Il l'a promis, Eric Cantona somnolera devant Columbo tous les soirs pour désapprouver la tenue de la prochaine Coupe du monde au Qatar.
Les grandes mairies font la queue pour annoncer haut et tard l'absence de fan zones sur leurs trottoirs. Plus de la moitié de l'humanité se dit prête à brider toute tentation d'allumer la télé (si l'on en croit les sondages). Les autres affirment, au contraire, trépigner d'impatience pour raconter, révéler, dénoncer, condamner. Dès le coup d'envoi et entre deux débordements (sur la droite et aux abords des stades).

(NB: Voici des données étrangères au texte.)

(** * The PWA service worker (sw.js): cache strategies, lifecycle and
      control channel, embedded as Rocq functions.

    Every asynchronous function of the worker is a function from its
    inputs, the behaviour of the network and the cache storage it starts
    from, to an [Outcome]: how the promise it returns settles, the cache
    storage once every continuation it attached has run, and the effects
    it had on the platform, in program order. *)

From Stdlib Require Import ZArith NArith String Ascii List Bool Lia.
From stdpp Require Import gmap strings list pretty.

Local Set Warnings "-register-all".
Local Open Scope string_scope.
Local Open Scope Z_scope.
Local Open Scope list_scope.

(** ** Strings as the script uses them *)

Module Js.

(** [s.replace(/c/g, d)] for a one-character pattern. *)
Fixpoint replace_all (c d : ascii) (s : string) : string :=
  match s with
  | EmptyString => EmptyString
  | String a rest =>
      String (if Ascii.eqb a c then d else a) (replace_all c d rest)
  end.

(** [s.startsWith(p)] *)
Definition startsWith (s p : string) : bool := String.prefix p s.

(** [s.includes(p)] *)
Definition includes (s p : string) : bool :=
  match String.index 0 p s with
  | Some _ => true
  | None => false
  end.

Definition dquote : ascii := ascii_of_nat 34.
Definition backslash : ascii := ascii_of_nat 92.

(** ** Values that cross the worker's boundary: message data, push
    payloads, notification options, replies. Numbers are the integers
    (see [safe] for those that stand for a number of the language). *)
Inductive Value : Type :=
  | Undefined
  | Null
  | Bool (b : bool)
  | Num (n : Z)
  | Str (s : string)
  | Arr (items : list Value)
  | Obj (fields : list (string * Value)).

(** An error object: its constructor's name and its message. *)
Record Error : Type := mkError { err_name : string; err_message : string }.

Definition TypeError (m : string) : Error := mkError "TypeError" m.
Definition ReferenceError (m : string) : Error := mkError "ReferenceError" m.
Definition SyntaxError (m : string) : Error := mkError "SyntaxError" m.
Definition PlainError (m : string) : Error := mkError "Error" m.

(** Evaluation that may throw. *)
Inductive Eval (A : Type) : Type :=
  | Val (a : A)
  | Throw (e : Error).
Arguments Val {A} a.
Arguments Throw {A} e.

Definition bind {A B : Type} (m : Eval A) (k : A -> Eval B) : Eval B :=
  match m with
  | Val a => k a
  | Throw e => Throw e
  end.

(** ToBoolean: the falsy values are undefined, null, false, 0 and the
    empty string. *)
Definition truthy (v : Value) : bool :=
  match v with
  | Undefined | Null => false
  | Bool b => b
  | Num n => negb (n =? 0)
  | Str s => negb (String.eqb s "")
  | Arr _ | Obj _ => true
  end.

(** [a || b] *)
Definition or_else (a b : Value) : Value := if truthy a then a else b.

Fixpoint assoc (k : string) (fields : list (string * Value)) : Value :=
  match fields with
  | [] => Undefined
  | (k', v) :: rest => if String.eqb k' k then v else assoc k rest
  end.

(** [v.k]: reading a property of undefined or null throws a TypeError;
    a primitive or an array has none of the names the worker reads. *)
Definition get (v : Value) (k : string) : Eval Value :=
  match v with
  | Undefined => Throw (TypeError ("Cannot read properties of undefined (reading '" +:+ k +:+ "')"))
  | Null => Throw (TypeError ("Cannot read properties of null (reading '" +:+ k +:+ "')"))
  | Obj fields => Val (assoc k fields)
  | _ => Val Undefined
  end.

(** *** JSON.stringify *)

Definition hex_digit (n : N) : ascii :=
  ascii_of_N (if (n <? 10)%N then 48 + n else 87 + n)%N.

Definition escape_char (a : ascii) : string :=
  let n := N_of_ascii a in
  if Ascii.eqb a dquote then String backslash (String dquote "")
  else if Ascii.eqb a backslash then String backslash (String backslash "")
  else if (n =? 8)%N then String backslash "b"
  else if (n =? 9)%N then String backslash "t"
  else if (n =? 10)%N then String backslash "n"
  else if (n =? 12)%N then String backslash "f"
  else if (n =? 13)%N then String backslash "r"
  else if (n <? 32)%N then
    String backslash ("u00" +:+ String (hex_digit (n / 16)) (String (hex_digit (n mod 16)) ""))
  else String a "".

Fixpoint escape (s : string) : string :=
  match s with
  | EmptyString => EmptyString
  | String a rest => escape_char a +:+ escape rest
  end.

Definition quote (s : string) : string :=
  String dquote (escape s) +:+ String dquote "".

Fixpoint join (sep : string) (l : list string) : string :=
  match l with
  | [] => ""
  | [x] => x
  | x :: rest => x +:+ sep +:+ join sep rest
  end.

(** [None] is the [undefined] that JSON.stringify returns for undefined;
    an undefined field of an object is left out, an undefined item of an
    array is printed as null. *)
Fixpoint JSON_stringify (v : Value) : option string :=
  match v with
  | Undefined => None
  | Null => Some "null"
  | Bool b => Some (if b then "true" else "false")
  | Num n => Some (pretty n)
  | Str s => Some (quote s)
  | Arr items =>
      let fix go (l : list Value) : list string :=
        match l with
        | [] => []
        | x :: rest =>
            match JSON_stringify x with
            | Some t => t :: go rest
            | None => "null" :: go rest
            end
        end in
      Some ("[" +:+ join "," (go items) +:+ "]")
  | Obj fields =>
      let fix go (l : list (string * Value)) : list string :=
        match l with
        | [] => []
        | (k, x) :: rest =>
            match JSON_stringify x with
            | Some t => (quote k +:+ ":" +:+ t) :: go rest
            | None => go rest
            end
        end in
      Some ("{" +:+ join "," (go fields) +:+ "}")
  end.

(** ToString, as [fetch(url)] and [cache.put(url, ...)] apply it to a
    value that is not a Request. *)
Fixpoint ToString (v : Value) : string :=
  match v with
  | Undefined => "undefined"
  | Null => "null"
  | Bool b => if b then "true" else "false"
  | Num n => pretty n
  | Str s => s
  | Arr items =>
      let fix go (l : list Value) : list string :=
        match l with
        | [] => []
        | Undefined :: rest | Null :: rest => "" :: go rest
        | x :: rest => ToString x :: go rest
        end in
      join "," (go items)
  | Obj _ => "[object Object]"
  end.

(** The items [for (const x of v)] goes through; a value that is neither
    an array nor a string is not iterable. *)
Definition iterate (what : string) (v : Value) : Eval (list Value) :=
  match v with
  | Arr items => Val items
  | Str s => Val (map (fun a => Str (String a "")) (list_ascii_of_string s))
  | _ => Throw (TypeError (what +:+ " is not iterable"))
  end.

(** [v === 'literal'] *)
Definition is_string (v : Value) (literal : string) : bool :=
  match v with
  | Str s => String.eqb s literal
  | _ => false
  end.

(** [s.toLowerCase()] on the letters of ASCII. *)
Fixpoint toLowerCase (s : string) : string :=
  match s with
  | EmptyString => EmptyString
  | String a rest =>
      let n := N_of_ascii a in
      String (if (65 <=? n)%N && (n <=? 90)%N then ascii_of_N (n + 32) else a)
             (toLowerCase rest)
  end.

(** [s.split(sep)] for a one-character separator. *)
Fixpoint split_on (sep : ascii) (s : string) : list string :=
  match s with
  | EmptyString => [EmptyString]
  | String a rest =>
      let parts := split_on sep rest in
      if Ascii.eqb a sep then EmptyString :: parts
      else match parts with
           | p :: ps => String a p :: ps
           | [] => [String a EmptyString]
           end
  end.

Definition is_space (a : ascii) : bool :=
  let n := N_of_ascii a in (n =? 32)%N || (n =? 9)%N.

Fixpoint trim_start (s : string) : string :=
  match s with
  | EmptyString => EmptyString
  | String a rest => if is_space a then trim_start rest else s
  end.

Fixpoint trim_end (s : string) : string :=
  match s with
  | EmptyString => EmptyString
  | String a rest =>
      match trim_end rest with
      | EmptyString => if is_space a then EmptyString else String a EmptyString
      | kept => String a kept
      end
  end.

(** A header value without the spaces and tabs around it. *)
Definition trim (s : string) : string := trim_end (trim_start s).

(** The numbers of a value are integers a double holds exactly (below
    2^53 in absolute value): for these, and only for these, [Num n] is
    the number [n] and its digits are what the language prints. *)
Fixpoint safe (v : Value) : bool :=
  match v with
  | Num n => (Z.abs n <? 2 ^ 53)
  | Arr items =>
      (fix go (l : list Value) : bool :=
         match l with
         | [] => true
         | x :: rest => safe x && go rest
         end) items
  | Obj fields =>
      (fix go (l : list (string * Value)) : bool :=
         match l with
         | [] => true
         | (_, x) :: rest => safe x && go rest
         end) fields
  | _ => true
  end.

(** The names a top-level function of the script can resolve: its own
    parameters and variables, the script's top-level declarations and the
    properties of the global object. *)
Definition resolves (locals declarations globals : list string) (id : string) : bool :=
  bool_decide (id ∈ (locals ++ declarations ++ globals)%list).

(** Evaluating an identifier that resolves nowhere throws. *)
Definition GetValue (locals declarations globals : list string) (id : string) : Eval unit :=
  if resolves locals declarations globals id then Val tt
  else Throw (ReferenceError (id +:+ " is not defined")).

End Js.

Notation "x <- m ;; k" := (Js.bind m (fun x => k))
  (at level 100, m at next level, right associativity).

(** ** The platform: responses, the network, the cache storage *)

Record Request : Type := mkRequest {
  method : string;
  url : string;
  (** [new URL(url).pathname] *)
  pathname : string;
  (** [headers.get('accept')], [None] for null *)
  accept : option string
}.

Record Response : Type := mkResponse {
  status : Z;
  headers : list (string * string);
  body : string
}.

(** [response.ok] *)
Definition ok (r : Response) : bool := (200 <=? status r) && (status r <=? 299).

(** How a [fetch] settles: fulfilled with a response or rejected with an
    error, [t] milliseconds after the call, or never. *)
Inductive Fetch : Type :=
  | Resolves (t : N) (r : Response)
  | Rejects (t : N) (e : Js.Error)
  | NeverSettles.

(** How a promise ends. [Pending] is the promise that never settles. *)
Inductive Completion (A : Type) : Type :=
  | Returns (v : A)
  | Throws (e : Js.Error)
  | Pending.
Arguments Returns {A} v.
Arguments Throws {A} e.
Arguments Pending {A}.

(** *** CacheStorage

    The namespaces in the order they were created ([caches.keys()] and
    [caches.match] go through them in that order), each a map from the
    request URL to the stored response. [match] and [delete] are total;
    [put] and [addAll] refuse what the Cache API refuses (see
    [put_refusal]). Quota is not modelled. *)
Abbreviation CacheStorage := (list (string * gmap string Response)).

Fixpoint caches_has (name : string) (s : CacheStorage) : bool :=
  match s with
  | [] => false
  | (n, _) :: rest => if decide (n = name) then true else caches_has name rest
  end.
(** * I-Am-Not-a-Beast-of-Burden: the content catalog and the progression engine

    The first half of this file embeds [constants.ts] (the content catalog:
    origins, skills, random events, NPC roster, actions, jobs and
    [GET_SCENE_ACTIONS]).  Every entry is kept, in the source's order, with
    the fields that carry rules (ids, categories, costs, levels,
    prerequisites, probabilities, outcomes, values, cooldowns, scenes,
    favor ceilings); display-only fields (names, descriptions, icons,
    colours, flavour texts) are left out.  JavaScript numbers that the
    source only ever writes as integers are [Z]; the trigger probabilities
    are IEEE-754 binary64 values, as in the source; arrays are lists and
    [Record<string, _>] tables are [gmap]s.

    The second half models the progression and action-resolution engine
    that the specification describes.  Its TypeScript source is not part of
    the repository files at hand, so each of its definitions is marked as
    modelled from the specification.

    A third part embeds the logic of the presentation components that is
    independent of rendering: the action animation, the displayed emotion,
    dragging, the NPC click and the context menu of [OfficeScene.tsx], the
    outcome preview of [EventModal.tsx], and [SoundManager]. *)

From Stdlib Require Import ZArith Floats Sorted.
From stdpp Require Import base decidable option list gmap strings pretty.

Set Warnings "-inexact-float".
Local Open Scope string_scope.
Local Open Scope Z_scope.

(* ===================================================================== *)
(** ** Types of [types.ts] *)
(* ===================================================================== *)

(** The declarations of [types.ts] are not among the available files; the
    enumerations below list the literals that [constants.ts] and the
    components use for each of them. *)

Inductive OriginType := GRINDER | HEIR | SOCIALITE.

Inductive SkillCategory := EFFICIENCY | POLITICS | SURVIVAL.

Inductive Profession := INTERN | JUNIOR | SENIOR | MANAGER | DIRECTOR.

Inductive SceneType := BOSS_OFFICE | HR | WORKSTATION.

Inductive ActionType := WORK | PLEASE | REBEL | TALK | VIOLENCE.

#[global] Instance OriginType_eq_dec : EqDecision OriginType.
Proof. solve_decision. Defined.
#[global] Instance SkillCategory_eq_dec : EqDecision SkillCategory.
Proof. solve_decision. Defined.
#[global] Instance Profession_eq_dec : EqDecision Profession.
Proof. solve_decision. Defined.
#[global] Instance SceneType_eq_dec : EqDecision SceneType.
Proof. solve_decision. Defined.
#[global] Instance ActionType_eq_dec : EqDecision ActionType.
Proof. solve_decision. Defined.

Record BaseStats := {
  bs_money : Z;
  bs_charm : Z;
  bs_intellect : Z
}.

Record OriginConfig := {
  origin_id : OriginType;
  origin_title : string;
  origin_passive : string;
  baseStats : BaseStats
}.

Record SkillConfig := {
  skill_id : string;
  skill_category : SkillCategory;
  skill_cost : Z;
  maxLevel : nat;
  reqId : option string
}.

(** An event outcome: every delta is optional in the source. *)
Record EventOutcome := {
  out_money : option Z;
  out_favor : option Z;
  out_rage : option Z;
  out_sp : option Z;
  feedbackText : string
}.

Record EventOption := {
  opt_label : string;
  outcome : EventOutcome
}.

Record RandomEvent := {
  event_id : string;
  npcRole : string;
  triggerChance : float;
  options : list EventOption
}.

Record NPCConfig := {
  npc_id : string;
  npc_name : string;
  npc_role : string;
  dialogues : list string
}.

Record GameAction := {
  action_id : string;
  action_type : ActionType;
  cost : option Z;
  value : Z;
  cooldown : Z;
  targetScene : option SceneType
}.

Record JobConfig := {
  job_id : Profession;
  bossName : string;
  maxFavor : Z;
  actions : list GameAction
}.

(* ===================================================================== *)
(** ** The catalog of [constants.ts] *)
(* ===================================================================== *)

(** [ORIGINS : Record<OriginType, OriginConfig>]: one entry per origin. *)
Definition ORIGINS (o : OriginType) : OriginConfig :=
  match o with
  | GRINDER =>
      {| origin_id := GRINDER; origin_title := "The Grinder";
         origin_passive := "【内卷之王】工作收益+20%，但更容易积攒怒气。";
         baseStats := {| bs_money := -50000; bs_charm := 10; bs_intellect := 90 |} |}
  | HEIR =>
      {| origin_id := HEIR; origin_title := "The Heir";
         origin_passive := "【钞能力】开局自带资金，可以使用金钱消除怒气。";
         baseStats := {| bs_money := 1000000; bs_charm := 50; bs_intellect := 40 |} |}
  | SOCIALITE =>
      {| origin_id := SOCIALITE; origin_title := "The Socialite";
         origin_passive := "【八面玲珑】NPC好感度获取速度翻倍。";
         baseStats := {| bs_money := 50000; bs_charm := 90; bs_intellect := 60 |} |}
  end.

Definition mkSkill (id : string) (c : SkillCategory) (k : Z) (m : nat)
    (r : option string) : SkillConfig :=
  {| skill_id := id; skill_category := c; skill_cost := k; maxLevel := m; reqId := r |}.

Definition SKILLS : list SkillConfig :=
  [ (* EFFICIENCY BRANCH *)
    mkSkill "eff_typing" EFFICIENCY 1 5 None;
    mkSkill "eff_coffee" EFFICIENCY 2 3 (Some "eff_typing");
    mkSkill "eff_auto" EFFICIENCY 5 1 (Some "eff_coffee");
    (* POLITICS BRANCH *)
    mkSkill "pol_smile" POLITICS 1 5 None;
    mkSkill "pol_gossip" POLITICS 2 3 (Some "pol_smile");
    mkSkill "pol_master" POLITICS 5 1 (Some "pol_gossip");
    (* SURVIVAL BRANCH *)
    mkSkill "sur_zen" SURVIVAL 1 5 None;
    mkSkill "sur_gym" SURVIVAL 2 3 (Some "sur_zen");
    mkSkill "sur_law" SURVIVAL 5 1 (Some "sur_gym") ].

Definition mkOutcome (m f r s : option Z) (t : string) : EventOutcome :=
  {| out_money := m; out_favor := f; out_rage := r; out_sp := s; feedbackText := t |}.

Definition mkOption (l : string) (o : EventOutcome) : EventOption :=
  {| opt_label := l; outcome := o |}.

Definition RANDOM_EVENTS : list RandomEvent :=
  [ {| event_id := "evt_boss_secret"; npcRole := "BOSS"; triggerChance := 0.15%float;
       options :=
         [ mkOption "拍照留存"
             (mkOutcome None (Some 10) (Some (-20)) (Some 2)
                "咔嚓。视频非常清晰。你掌握了老板的命门！(获得技能点)");
           mkOption "勒索加薪"
             (mkOutcome (Some 20000) (Some 50) (Some (-50)) None
                "老板脸色铁青地给你转了账，并承诺下月晋升你。");
           mkOption "咳嗽一声"
             (mkOutcome None (Some (-50)) (Some 20) None
                "老板吓了一跳，随后用要杀人的眼神瞪了你一眼。好感度大降！") ] |};
    {| event_id := "evt_betrayal"; npcRole := "COLLEAGUE"; triggerChance := 0.2%float;
       options :=
         [ mkOption "当众揭穿"
             (mkOutcome None (Some (-20)) (Some (-100)) None
                "你在会上大闹一场，虽然爽了，但大家觉得你情绪不稳定。");
           mkOption "私下谈判"
             (mkOutcome (Some 1000) None (Some 10) None
                "Gary心虚地分了你一半奖金作为封口费。");
           mkOption "隐忍不发"
             (mkOutcome None None (Some 50) (Some 1)
                "你默默记下了这笔账。心机+1，获得技能点。") ] |};
    {| event_id := "evt_offer"; npcRole := "HR"; triggerChance := 0.1%float;
       options :=
         [ mkOption "严词拒绝"
             (mkOutcome (Some 0) (Some 40) None None
                "老板无意中听到了你的拒绝，对你的忠诚度非常满意。");
           mkOption "有些心动"
             (mkOutcome None (Some (-10)) (Some 20) None
                "你犹豫的态度被HR看在眼里，她开始提防你了。");
           mkOption "双面间谍"
             (mkOutcome (Some 5000) (Some 20) None (Some 1)
                "你假装答应猎头套取了竞对情报，反手汇报给老板。赢麻了！") ] |};
    {| event_id := "evt_blame"; npcRole := "COLLEAGUE"; triggerChance := 0.15%float;
       options :=
         [ mkOption "甩锅给实习生"
             (mkOutcome None (Some 30) (Some (-20)) (Some 1)
                "实习生哭着背了锅，高层觉得你很有管理手腕。");
           mkOption "主动背锅"
             (mkOutcome None (Some (-30)) (Some 50) (Some 2)
                "虽然被骂了，但你在团队中威望提升了。");
           mkOption "通宵修复"
             (mkOutcome None (Some 50) (Some 100) None
                "问题解决了，但你的发际线后移了2厘米。") ] |};
    {| event_id := "evt_coffee"; npcRole := "HR"; triggerChance := 0.2%float;
       options :=
         [ mkOption "请全组喝"
             (mkOutcome (Some (-200)) (Some 25) (Some (-30)) None
                "大家都说你大气！好感度UP！");
           mkOption "只点自己的"
             (mkOutcome (Some (-20)) None (Some (-10)) None
                "奶茶真好喝。");
           mkOption "减肥，不喝"
             (mkOutcome None (Some (-5)) (Some 10) None
                "你显得有点不合群。") ] |} ].

(** [NPCS : Record<string, NPCConfig>]: a table keyed by role name. *)
Definition NPCS : gmap string NPCConfig :=
  list_to_map
    [ ("HR",
       {| npc_id := "hr_linda"; npc_name := "HR Linda"; npc_role := "HR";
          dialogues :=
            [ "亲爱的，这是你的入职合同，签了就是一家人。";
              "离职流程很复杂的，要走三十天流程哦。";
              "公司福利很好的，有免费的白开水。";
              "你的考勤有点问题..." ] |});
      ("COLLEAGUE",
       {| npc_id := "colleague_gary"; npc_name := "老油条 Gary"; npc_role := "COLLEAGUE";
          dialogues :=
            [ "听说隔壁部门又裁员了。";
              "帮我看个Bug，我这有点急事（溜）。";
              "老板今天心情不好，别去触霉头。";
              "奶茶拼单吗？" ] |}) ].

Definition mkAction (id : string) (t : ActionType) (c : option Z) (v cd : Z)
    (sc : option SceneType) : GameAction :=
  {| action_id := id; action_type := t; cost := c; value := v; cooldown := cd;
     targetScene := sc |}.

(* Actions available at different stages *)
Definition COMMON_VIOLENCE : list GameAction :=
  [ mkAction "punch" VIOLENCE (Some 100) 20 500 None;
    mkAction "kick" VIOLENCE (Some 100) 30 800 None;
    mkAction "scold" VIOLENCE (Some 100) 15 200 None;
    mkAction "combo" VIOLENCE (Some 300) 100 2000 None ].

Definition WORK_ACTIONS : list GameAction :=
  [ mkAction "work_hard" WORK None 10 1000 (Some WORKSTATION);
    mkAction "gossip" TALK None 15 2000 (Some WORKSTATION);
    mkAction "help" PLEASE None 20 3000 (Some WORKSTATION) ].

Definition HR_ACTIONS : list GameAction :=
  [ mkAction "onboard" PLEASE None 0 10000 (Some HR);
    mkAction "resign" REBEL None 0 5000 (Some HR);
    mkAction "argue_hr" VIOLENCE (Some 50) 50 2000 (Some HR) ].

Magouilles en loucedé, dignité humaine piétinée, ouvriers enterrés, dirigeants épinglés, air conditionné. Nul besoin de soulever le tapis très haut pour trouver de quoi s'insurger. Depuis quelques semaines, l'Occident vide son sac, se douche de tout soupçon et s'excommunie d'un coup sec de la grande fête du football. Pas question d'avoir la morale à zéro, encore moins du sang sur le rebord de sa bière sans alcool.
Un Qatar cathartique, c'est de bon aloi. Idéal pour un sommeil sain et profond. D'autant que personne n'a la gâchette assez facile pour s'abîmer le pied, en défendant l'indéfendable sans baisser les yeux. Pas même ceux qui se sont laissés graisser la patte au passage.
«Responsable, mais pas coupable», disait le meilleur des Inconnus, dans une parodie drolatique de la ministre française Georgina Dufoix, coincée entre deux feux, à l'époque du scandale du sang contaminé.
On en est là. Quiconque ressent le devoir pressant de boycotter la Coupe du monde n'y est pour rien. Ce n'est pas la concierge du rez-de-chaussée qui a shooté le ballon dans les bras qataris. Aucun internaute courroucé n’a été le contremaître du moindre chantier. Soutenir la Nati qui perd dans un stade tempéré, ne signifie pas encourager la lapidation.
Osons une hypothèse un peu tirée par le maillot. Le premier match de qualification n'a-t-il pas tout pour épouser la belle courbe d'audience de Dahmer sur Netflix? Jeffrey et le Qatar ont tué en série, l'horreur fascine et bouffer des chips devant l'indicible répond toujours à une faim irréaliste de comprendre. Précisément parce que nous ne sommes responsables de rien.
C’est d’ailleurs souvent après une bonne journée d'indignation théorique qu’on a besoin de se délester de cette bonne conscience, comme une chemise stricte et cintrée qui finit dans le bac à linge sale.
Car si l'argent ne fait pas toujours le bonheur, lui seul fera le boycott. Or, à moins d'un bon milliard de téléspectateurs véritablement abstinents le 20 novembre prochain, nous risquons d'être une cargaison de nouveaux curieux à somnoler devant Qatar-Equateur. Comme Cantona devant Columbo.
Juste pour s'assurer, la boule et les chips au ventre, qu'aucun ouvrier ne tombe du toit durant la première mi-temps.